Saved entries
# # # #

(** ** The properties *)

(** C20. [vsnprintf] into a buffer of [size] bytes, for a format whose
    reference text is defined and reads only memory outside the buffer:
    it returns the length of the whole text, leaves the text truncated to
    [size - 1] characters and a NUL at the start of the buffer, and writes
    nothing outside the buffer (a [%n] pointer apart) nor behind the NUL; with
    [size = 0] it writes nothing at all. *)
Theorem vsnprintf_refines_text null buf size fmt args (ro m : mem) t :
  0 < buf -> buf + INT_MAX < 2 ^ 64 -> 0 <= size -> buf + size <= 2 ^ 64 ->
  mapped m buf size -> ro ⊆ m -> (forall x, buf <= x < buf + size -> ro !! x = None) ->
  format null fmt args (Text [] ro) = Some t ->
  exists m', vsnprintf null buf size fmt args m = Some (Z.of_nat (length (t_out t)), m') /\
    (0 < size -> bytes_at m' buf (take (Z.to_nat (size - 1)) (t_out t) ++ [0])) /\
    (forall x, buf + length (t_out t) < x < buf + size -> m' !! x = m !! x) /\ t_mem t ⊆ m' /\
    (forall x, ~ buf <= x < buf + size -> t_mem t !! x = None -> m' !! x = m !! x).
Proof.
  intros Hb Hr Hs He Hm Hsub Hap Hf.
  destruct (vsnprintf_correct null buf size fmt args ro m t Hb Hr Hs He Hm Hsub Hap Hf) as (_ & m' & E & [Hout Hrest] & Hrd & Hfr).
  by exists m'.
Qed.

(** C32. [number], for every number but the smallest [long long] as a signed
    one, every base from 2 to 36 and any flags, prints the sign, the base
    prefix and the digits of the magnitude in a field of [width] characters
    filled as the flags say.  The digits have no leading zeros (zero is the
    one digit 0) other than those that bring them up to [precision] digits;
    the text has exactly [max(width, needed)] characters. *)
Theorem number_prints_layout m out num base width precision type :
  2 <= base <= 36 -> (has SIGN type = true -> - 2 ^ 63 < num) -> - 2 ^ 63 <= num < 2 ^ 63 ->
  -1 <= width <= 2 ^ 30 -> -1 <= precision <= 2 ^ 30 -> length out + 2 ^ 30 + 100 <= INT_MAX ->
  exists ds tmp, digit_chars (digit_table type) ds tmp /\ is_digits base ds (magnitude num type) /\
    no_leading_zeros (magnitude num type) ds /\
    let body := replicate (Z.to_nat (precision - length tmp)) (chr "0") ++ reverse tmp in
    let txt := layout (sign_text num type) (prefix_text base type) body width type in
    number (Text out m) num base width precision type = Some (inl (Text (out ++ txt) m)) /\
    Z.of_nat (length txt) = Z.max width (length (sign_text num type ++ prefix_text base type ++ body)).
Proof.
  intros Hb Hsg Hn Hw Hp Hf. destruct (number_text m out num base width precision type Hb Hsg Hn Hw Hp) as (ds & tmp & ? & ? & ? & _ & E).
  - unfold fits_in. lia.
  - exists ds, tmp. split_and!; try done. cbn zeta. split; [exact E|apply layout_length].
Qed.
Lemma kernel_view_protected va pa gr : kernel_view k va = Some (pa, gr) -> protected va pa gr.
Proof using Hk.
  pose proof Hk as [Et Ho _]. unfold kernel_view. rewrite !within_spec. unfold PAGE_OFFSET, PHYS_OFFSET, RAM_SIZE, IO_OFFSET, APP_FIRST, TEXT_OFFSET in *.
  case_bool_decide as Hl.
  - intros [= <- <-]. case_bool_decide; [|case_bool_decide]; split; cbn; (done || naive_solver lia).
  - destruct (bool_decide _ || bool_decide _ || bool_decide _) eqn:E; [|done]. intros [= <- <-].
    rewrite !orb_true_iff, !bool_decide_eq_true in E. split; cbn; (done || (intros; exfalso; lia)).
Qed.

Lemma user_view_protected va pa gr : user_view va = Some (pa, gr) -> protected va pa gr.
Proof using Hk.
  pose proof Hk as [Et Ho _]. unfold user_view. rewrite within_spec. case_bool_decide as Hl; [|done].
  destruct (_ <? APP_IMAGE_SIZE); [|destruct (_ <=? _); [|done]]; intros [= <- <-]; split; cbn; (done || naive_solver lia).
Qed.

Lemma idmap_view_protected va pa gr : idmap_view k va = Some (pa, gr) -> protected va pa gr.
Proof using Hk.
  unfold idmap_view. rewrite within_spec. case_bool_decide as Hw; [|done]. intros Hv. pose proof (kernel_view_protected _ _ _ Hv) as [H1 H2 H3 H4].
  split; try done. intros H0. destruct (H4 H0) as [E Hpa]. exfalso. unfold PHYS_OFFSET, PAGE_OFFSET, RAM_SIZE, APP_FIRST, APP_COUNT, APP_SLOT_SIZE in *. lia.
Qed.

(** ** The number of tables *)

Lemma paths_NoDup : NoDup (paths g).
Proof using Hk Hg.
  destruct (static_facts k g Hk Hg) as (_&_&_&_&_&_&Hne&_). unfold paths. apply NoDup_app. split; [|split].
  - repeat (apply NoDup_cons; split; [set_unfold; naive_solver|]). constructor.
  - intros p Hp. rewrite list_elem_of_fmap. intros (j & -> & Hj). apply elem_of_seqZ in Hj. set_unfold. naive_solver.
  - apply NoDup_fmap_2; [by intros ?? [=]|apply NoDup_seqZ].
Qed.

(** Every table of [paths] is needed by some mapped page. *)
Lemma paths_used idm T m : tree g idm T m -> (forall r n, is_root g r -> 0 <= n < 2 ^ 27 -> walk_of T m r n = Some (full_map k g r n)) ->
  forall p, p ∈ paths g -> is_Some (T !! p).
Proof using Hk Hg.
  intros Ht HW. assert (Hleaf : forall r n, is_root g r -> 0 <= n < 2 ^ 27 -> full_map k g r n <> None -> is_Some (T !! [r; i1 n; i2 n])).
  { intros r n Hr Hn Hf. specialize (HW r n Hr Hn). unfold walk_of in HW. destruct (T !! _); [by eexists|]. by destruct (full_map k g r n). }
  assert (Hsw : forall n, 0 <= n < 2 ^ 27 -> kernel_view k (IO_OFFSET + n * 4096 + 0) <> None -> is_Some (T !! [swapper_pg_dir g; i1 n; i2 n])).
  { intros n Hn Hv. apply Hleaf; [by left|done|]. rewrite <- (kernel_translation k g Hk Hg) in Hv by lia. intros E. by rewrite E in Hv. }
  assert (Hlin : forall j, 0 <= j < 64 -> is_Some (T !! [swapper_pg_dir g; 256; j])).
  { intros j Hj. specialize (Hsw (256 * 2 ^ 18 + j * 512)).
    assert (i1 (256 * 2 ^ 18 + j * 512) = 256 /\ i2 (256 * 2 ^ 18 + j * 512) = j) as [E1 E2].
    { unfold i1, i2. change (2 ^ 18) with 262144. change (2 ^ 9) with 512. split; Z.div_mod_to_equations; lia. }
    rewrite E1, E2 in Hsw. apply Hsw; [lia|]. unfold kernel_view. rewrite within_spec, bool_decide_true; [done|].
    unfold PAGE_OFFSET, RAM_SIZE, IO_OFFSET. lia. }
  assert (Hpar : forall r i j, is_Some (T !! [r; i; j]) -> is_Some (T !! [r; i])).
  { intros r i j. apply (t_parent g idm T m Ht [r; i] j). done. }
  assert (Hdev1 : is_Some (T !! [swapper_pg_dir g; 0; 64])).
  { apply (Hsw 0x8000); [lia|]. unfold kernel_view. rewrite !within_spec. by vm_compute. }
  assert (Hdev2 : is_Some (T !! [swapper_pg_dir g; 0; 72])).
  { apply (Hsw 0x9000); [lia|]. unfold kernel_view. rewrite !within_spec. by vm_compute. }
  assert (Hus : is_Some (T !! [user_pg_dir g; 1; 8])).
  { apply (Hleaf _ 0x41000); [by right|lia|]. intros E. pose proof (user_translation k g Hk Hg 0x41000 0 ltac:(lia) ltac:(lia)) as Hu.
    rewrite E in Hu. by vm_compute in Hu. }
  destruct (t_roots g idm T m Ht) as [Hr1 Hr2].
  intros p. unfold paths. rewrite elem_of_app, list_elem_of_fmap. intros [Hp|(j & -> & Hj)].
  - set_unfold. destruct_or!; subst; try done; try (by eexists); try (by eapply Hpar). apply (Hpar _ _ 0), Hlin. lia.
  - apply Hlin. apply elem_of_seqZ in Hj. lia.
Qed.

Lemma tables_exact idm T m : tree g idm T m -> (forall r n, is_root g r -> 0 <= n < 2 ^ 27 -> walk_of T m r n = Some (full_map k g r n)) ->
  early_pgtables_used m = EARLY_PGTABLES.
Proof using Hk Hg.
  intros Ht HW. destruct (t_used g idm T m Ht) as [_ E]. pose proof (tree_size k g Hk Hg idm T m Ht) as Hle.
  assert (72 <= size T)%nat; [|change EARLY_PGTABLES with 70; lia].
  rewrite <- (paths_length g), <- size_dom, <- (size_list_to_set (C := gset (list Z)) _ paths_NoDup). apply subseteq_size.
  intros p Hp. apply elem_of_dom. apply elem_of_list_to_set in Hp. by eapply paths_used.
Qed.

(** Both stages of the boot: with the identity map, and after it is gone. *)
Lemma mmu_init_correct m : cleared g m ->
  exists m', mmu_init k g m = Some m' /\ early_pgtables_used m' = EARLY_PGTABLES /\ forall va, is_u64 va ->
    translate m' va = Some (if va <? 2 ^ 39 then idmap_view k va else kernel_view k va) /\
    translate (cpu_uninstall_idmap g m') va = Some (if va <? 2 ^ 39 then user_view va else kernel_view k va).
Proof using Hk Hg.
  intros Hc. destruct (build_tables_spec k g Hk Hg m Hc) as (m1 & T & a & E & Hs & Ht & Ha & HW).
  unfold mmu_init. rewrite E. cbn [mbind option_bind]. eexists. split; [done|]. split.
  { exact (tables_exact _ T m1 Ht HW). }
  intros va Hva. assert (Hon : Z.testbit (sctlr_el1 (enable_mmu g (sys m1))) 0 = true) by (cbn [sctlr_el1 enable_mmu]; rewrite Z.lor_spec; apply orb_true_r).
  assert (Hkw : hw_walk (tables m1) (swapper_pg_dir g) va = Some (full_map k g (swapper_pg_dir g) (vpn va))).
  { rewrite (walk_tree k g Hk Hg _ T m1) by (done || by left). apply HW; [by left|apply vpn_range]. }
  assert (Hpu : __pa (__va (user_pg_dir g)) = user_pg_dir g).
  { apply pa_va. destruct (static_facts k g Hk Hg) as (_&_&_&_&?&_). unfold is_u64. lia. }
  pose proof (Z.mod_pos_bound va 4096 ltac:(lia)) as Ho. destruct (Z.ltb_spec va (2 ^ 39)) as [Hlow|Hhigh].
  - assert (0 <= va < 2 ^ 39) as Hr by (unfold is_u64 in Hva; lia). split.
    + rewrite <- (idmap_translation va Hr). eapply eq_trans;
        [eapply (translate_with _ (idmap_pg_dir g) (if decide (i1 (vpn va) = 1) then full_map k g (swapper_pg_dir g) (256 * 2 ^ 18 + vpn va mod 2 ^ 18) else None));
          [exact Hon|reflexivity|reflexivity|done|by left|]|by case_decide].
      cbn [tables set_sys]. rewrite (walk_idmap k g Hk Hg _ T m1 1 256 a va Ht Ha) by (done || lia). case_decide; [|done]. apply HW; [by left|].
      change (2 ^ 18) with 262144. change (2 ^ 27) with 134217728. Z.div_mod_to_equations; lia.
    + rewrite (low_va va Hr) at 2. rewrite <- (user_translation k g Hk Hg) by (done || apply vpn_range).
      eapply (translate_with _ (user_pg_dir g)); [exact Hon|reflexivity|reflexivity|done|left; split; [done|exact Hpu]|].
      cbn [tables set_sys cpu_uninstall_idmap]. rewrite (walk_tree k g Hk Hg _ T m1) by (done || by right). apply HW; [by right|apply vpn_range].
  - destruct (decide (va < IO_OFFSET)) as [Hhole|Hk'].
    { rewrite view_holes by lia. split; apply translate_hole; (exact Hon || reflexivity || lia). }
    rewrite (high_va va Hva ltac:(lia)) at 2 4. rewrite <- (kernel_translation k g Hk Hg) by (done || apply vpn_range).
    split; (eapply (translate_with _ (swapper_pg_dir g)); [exact Hon|reflexivity|reflexivity|done|right; split; [lia|reflexivity]|exact Hkw]).
Qed.
(* ===== verification/Uart.v ===== *)
(** * The serial port ([kernel/uart.c])

    The device is the values the flag register will read, one after another,
    and the bytes written to the data register.  Waiting for a device that
    never becomes ready is [None]. *)

From S2P Require Import Prelude Mem.

Record uart := Uart { flag_reads : list Z; sent : list Z }.

(** The transmit FIFO is full. *)
Definition busy (w : Z) : bool := negb (Z.land w (Z.shiftl 1 5) =? 0).

Definition wait_round (reads : list Z) : option (list Z + list Z) :=
  match reads with
  | [] => None
  | w :: reads => Some (if busy w then inl reads else inr reads)
  end.

Definition uart_putc (c : Z) (u : uart) : option uart :=
  let* reads := iter (Datatypes.S (length (flag_reads u))) wait_round (flag_reads u) in
  Some (Uart reads (sent u ++ [u8 c])).

(** The state is [text] and the device. *)
Definition puts_round (m : mem) (s : Z * uart) : option ((Z * uart) + uart) :=
  let '(text, u) := s in
  let* c := load8 m text in
  if c =? 0 then Some (inr u)
  else let* u := uart_putc c u in Some (inl (text + 1, u)).

Definition uart_puts (text : Z) (m : mem) (u : uart) : option uart :=
  iter (Datatypes.S (size m)) (puts_round m) (text, u).

(** ** What is sent *)

(** How many characters the device will accept. *)
Definition accepts (reads : list Z) : Z := length (filter (fun w => busy w = false) reads).

(** [u'] is [u] after it has accepted [n] bytes: each was written after a
    read that showed room. *)
Definition accepted (u u' : uart) (bs : list Z) : Prop :=
  sent u' = sent u ++ bs /\ (exists waits, flag_reads u = waits ++ flag_reads u' /\ accepts waits = length bs).

Lemma accepts_app a b : accepts (a ++ b) = accepts a + accepts b.
Proof. unfold accepts. rewrite filter_app, length_app. lia. Qed.

Lemma accepted_refl u : accepted u u [].
Proof. split; [by rewrite app_nil_r|]. by exists []. Qed.

Lemma accepted_trans u1 u2 u3 a b : accepted u1 u2 a -> accepted u2 u3 b -> accepted u1 u3 (a ++ b).
Proof.
  intros [Ha (x & Ex & Lx)] [Hb (y & Ey & Ly)]. split; [by rewrite Hb, Ha, app_assoc|].
  exists (x ++ y). rewrite Ex, Ey, app_assoc, accepts_app, length_app. split; [done|lia].
Qed.

Lemma accepted_room u u' bs : accepted u u' bs -> accepts (flag_reads u') = accepts (flag_reads u) - length bs.
Proof. intros [_ (w & -> & E)]. rewrite accepts_app. lia. Qed.

Lemma uart_putc_spec c u : 1 <= accepts (flag_reads u) -> exists u', uart_putc c u = Some u' /\ accepted u u' [u8 c].
Proof.
  intros Hr. unfold uart_putc. destruct u as [reads out]. cbn [flag_reads sent] in *.
  assert (exists rest waits, iter (Datatypes.S (length reads)) wait_round reads = Some rest /\ reads = waits ++ rest /\ accepts waits = 1)
    as (rest & waits & -> & Hw & Hn).
  { induction reads as [|w reads IH]; [unfold accepts in Hr; cbn in Hr; lia|]. destruct (busy w) eqn:Eb.
    - change (w :: reads) with ([w] ++ reads) in Hr. rewrite accepts_app in Hr. unfold accepts at 1 in Hr.
      rewrite filter_cons_False in Hr by congruence. cbn in Hr.
      destruct IH as (rest & waits & E & Ew & En); [lia|]. exists rest, (w :: waits). split; [|split].
      + cbn [length]. by rewrite (iter_inl _ wait_round _ reads) by (cbn; by rewrite Eb).
      + by rewrite Ew.
      + change (w :: waits) with ([w] ++ waits). rewrite accepts_app. unfold accepts at 1. rewrite filter_cons_False by congruence. cbn. lia.
    - exists reads, [w]. split; [|split; [done|]].
      + by apply iter_inr; cbn; rewrite Eb.
      + unfold accepts. by rewrite filter_cons_True. }
  cbn [mbind option_bind]. eexists. split; [done|]. split; cbn [sent flag_reads]; [done|by exists waits].
Qed.

(** The part of a string before its first NUL. *)
Fixpoint upto_nul (bs : list Z) : list Z :=
  match bs with
  | [] => []
  | b :: bs => if b =? 0 then [] else b :: upto_nul bs
  end.

Lemma upto_nul_length bs : (length (upto_nul bs) <= length bs)%nat.
Proof. induction bs as [|b bs IH]; cbn; [lia|]. destruct (b =? 0); cbn; lia. Qed.

(** [uart_puts] sends a string up to its NUL, each byte when there is room. *)
Lemma uart_puts_spec text m u bs : bytes_at m text (bs ++ [0]) ->
  length bs <= accepts (flag_reads u) ->
  exists u', uart_puts text m u = Some u' /\ accepted u u' (u8 <$> upto_nul bs).
Proof.
  intros Hb Hr. unfold uart_puts.
  assert (Hfuel : (length bs < Datatypes.S (size m))%nat).
  { pose proof (bytes_size _ _ _ Hb) as Hle. rewrite length_app in Hle. cbn [length] in Hle. lia. }
  revert Hfuel. generalize (Datatypes.S (size m)) as fuel. intros fuel Hfuel. revert text u fuel Hb Hr Hfuel.
  induction bs as [|b bs IH]; intros text u fuel Hb Hr Hfuel; destruct fuel as [|fuel]; try (cbn in Hfuel; lia).
  - exists u. split; [|apply accepted_refl]. apply iter_inr. unfold puts_round, load8.
    specialize (Hb 0%nat 0 eq_refl). rewrite Z.add_0_r in Hb. by rewrite Hb.
  - pose proof (Hb 0%nat b eq_refl) as Hb0. rewrite Z.add_0_r in Hb0. cbn [length upto_nul] in *.
    destruct (Z.eqb_spec b 0) as [->|Hnz].
    + exists u. split; [|apply accepted_refl]. apply iter_inr. unfold puts_round, load8. by rewrite Hb0.
    + destruct (uart_putc_spec b u ltac:(lia)) as (u1 & E1 & H1).
      destruct (IH (text + 1) u1 fuel) as (u2 & E2 & H2).
      * intros i c Hi. specialize (Hb (Datatypes.S i) c Hi). by replace (text + 1 + Z.of_nat i) with (text + Z.of_nat (Datatypes.S i)) by lia.
      * rewrite (accepted_room _ _ _ H1). cbn [length]. lia.
      * lia.
      * exists u2. split; [|exact (accepted_trans _ _ _ _ _ H1 H2)]. erewrite iter_inl; [exact E2|]. unfold puts_round, load8. rewrite Hb0. cbn [mbind option_bind].
        rewrite (proj2 (Z.eqb_neq b 0) Hnz), E1. done.
Qed.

# # # #

- [EXERCISE] Indicate the number of lines in the data above that contain the string "needed", without any additional text.

- [OUTPUT FOR THIS EXERCISE] 2